# About this task
Print the lines of the data, starting with the first, up to and including the line where "Proof. intros x. unfold" appears.
┌──
#[export] Instance dlt_trans rev : Transitive (dlt rev).
Proof. intros x y z. destruct rev; simpl; intros H1 H2; by etrans. Qed.
#[export] Instance dlt_irrefl rev : Irreflexive (dlt rev).
Proof. intros x. destruct rev; apply bytes_lt_irrefl. Qed.
#[export] Instance klt_trans rev : Transitive (klt rev).
Proof. intros x y z. unfold klt. apply dlt_trans. Qed.
#[export] Instance klt_irrefl rev : Irreflexive (klt rev).
Proof. intros x. unfold klt. apply dlt_irrefl. Qed.
#[export] Instance bytes_lt_dec a b : Decision (bytes_lt a b).
Proof. unfold bytes_lt. apply _. Defined.
#[export] Instance dlt_dec rev a b : Decision (dlt rev a b).
Proof. unfold dlt. destruct rev; apply _. Defined.

Lemma dlt_trichotomy rev a b : dlt rev a b ∨ a = b ∨ dlt rev b a.
Proof. unfold dlt. destruct rev; destruct (bytes_lt_trichotomy a b) as [?|[?|?]]; auto. Qed.

Lemma dlt_not rev a b : ¬ dlt rev a b → a = b ∨ dlt rev b a.
Proof. destruct (dlt_trichotomy rev a b) as [?|[?|?]]; naive_solver. Qed.

(** Lists in strict key order are determined by their elements. *)
Lemma sorted_unique rev l1 l2 :
  StronglySorted (klt rev) l1 → StronglySorted (klt rev) l2 → (∀ p, p ∈ l1 ↔ p ∈ l2) → l1 = l2.
Proof.
  revert l2. induction l1 as [|p l1 IH]; intros [|q l2] H1 H2 H.
  - done.
  - exfalso. assert (q ∈ []) as Hq; [apply H; left|by apply elem_of_nil in Hq].
  - exfalso. assert (p ∈ []) as Hq; [apply H; left|by apply elem_of_nil in Hq].
  - inversion H1 as [|? ? S1 F1]; inversion H2 as [|? ? S2 F2]; subst.
    rewrite list.Forall_forall in F1, F2.
    assert (p = q) as ->.
    { assert (p ∈ q :: l2) as Hp by (apply H; left). assert (q ∈ p :: l1) as Hq by (apply H; left).
      apply elem_of_cons in Hp as [?|Hp]; [done|]. apply elem_of_cons in Hq as [?|Hq]; [done|].
      destruct (klt_irrefl rev p). etrans; [by apply F1|by apply F2]. }
    f_equal. apply IH; [done|done|]. intros p.
    assert (p ∈ q :: l1 ↔ p ∈ q :: l2) as Hp by apply H. rewrite !elem_of_cons in Hp.
    split; intros Hin.
    + destruct (proj1 Hp (or_intror Hin)) as [->|?]; [|done]. by destruct (klt_irrefl rev q); apply F1.
    + destruct (proj2 Hp (or_intror Hin)) as [->|?]; [|done]. by destruct (klt_irrefl rev q); apply F2.
Qed.
Section ListHelper.
Context {D I : Type} `{!IterDB D I, !Iter I}.

(** [for ; it.Valid(); it.Next() { ... }]: the body may leave the loop. *)
Fixpoint for_each {St} (fuel : nat) (body : I → St → bool * St) (it : I) (s : St) : St :=
  match fuel with
  | O => s
  | S fuel =>
      if it_Valid it then
        let '(stop, s) := body it s in
        if (stop : bool) then s else for_each fuel body (it_Next it).2 s
      else s
  end.

(** The bodies of the loops: an error of the iterator gives up with nothing. *)
Definition collect (it : I) (values : list bytes) : bool * list bytes :=
  match it_Error it with
  | Some _ => (true, [])
  | None => (false, values ++ [it_Value it])
  end.

Definition collect_count (count : Z) (it : I) (s : Z * list bytes) : bool * (Z * list bytes) :=
  match it_Error it with
  | Some _ => (true, (s.1, []))
  | None => let i := s.1 +₃₂ 1 in (i =? count, (i, s.2 ++ [it_Value it]))
  end.

Definition PrefixScan (d : D) (prefix : bytes) : list bytes :=
  let it := db_Iterator d (Some prefix) None false in
  for_each (S (db_size d)) collect (it_Rewind it).2 [].

Definition IteratorScan (d : D) (prefix key : bytes) (count direction : Z) : list bytes :=
  let it := db_Iterator d (Some prefix) None (direction =? 0) in
  let it := (it_Seek key it).2 in
  if negb (it_Valid it) then []
  else (for_each (S (db_size d)) (collect_count count) (it_Next it).2 (0, [])).2.

Definition IteratorScanFromFirst (d : D) (prefix : bytes) (count : Z) : list bytes :=
  let it := db_Iterator d (Some prefix) None false in
  (for_each (S (db_size d)) (collect_count count) (it_Rewind it).2 (0, [])).2.

Definition IteratorScanFromLast (d : D) (prefix : bytes) (count : Z) : list bytes :=
  let it := db_Iterator d (Some prefix) None true in
  (for_each (S (db_size d)) (collect_count count) (it_Rewind it).2 (0, [])).2.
└──
# Answer space
#[export] Instance dlt_trans rev : Transitive (dlt rev).
Proof. intros x y z. destruct rev; simpl; intros H1 H2; by etrans. Qed.
#[export] Instance dlt_irrefl rev : Irreflexive (dlt rev).
Proof. intros x. destruct rev; apply bytes_lt_irrefl. Qed.
#[export] Instance klt_trans rev : Transitive (klt rev).
Proof. intros x y z. unfold klt. apply dlt_trans. Qed.
#[export] Instance klt_irrefl rev : Irreflexive (klt rev).
Proof. intros x. unfold klt. apply dlt_irrefl. Qed.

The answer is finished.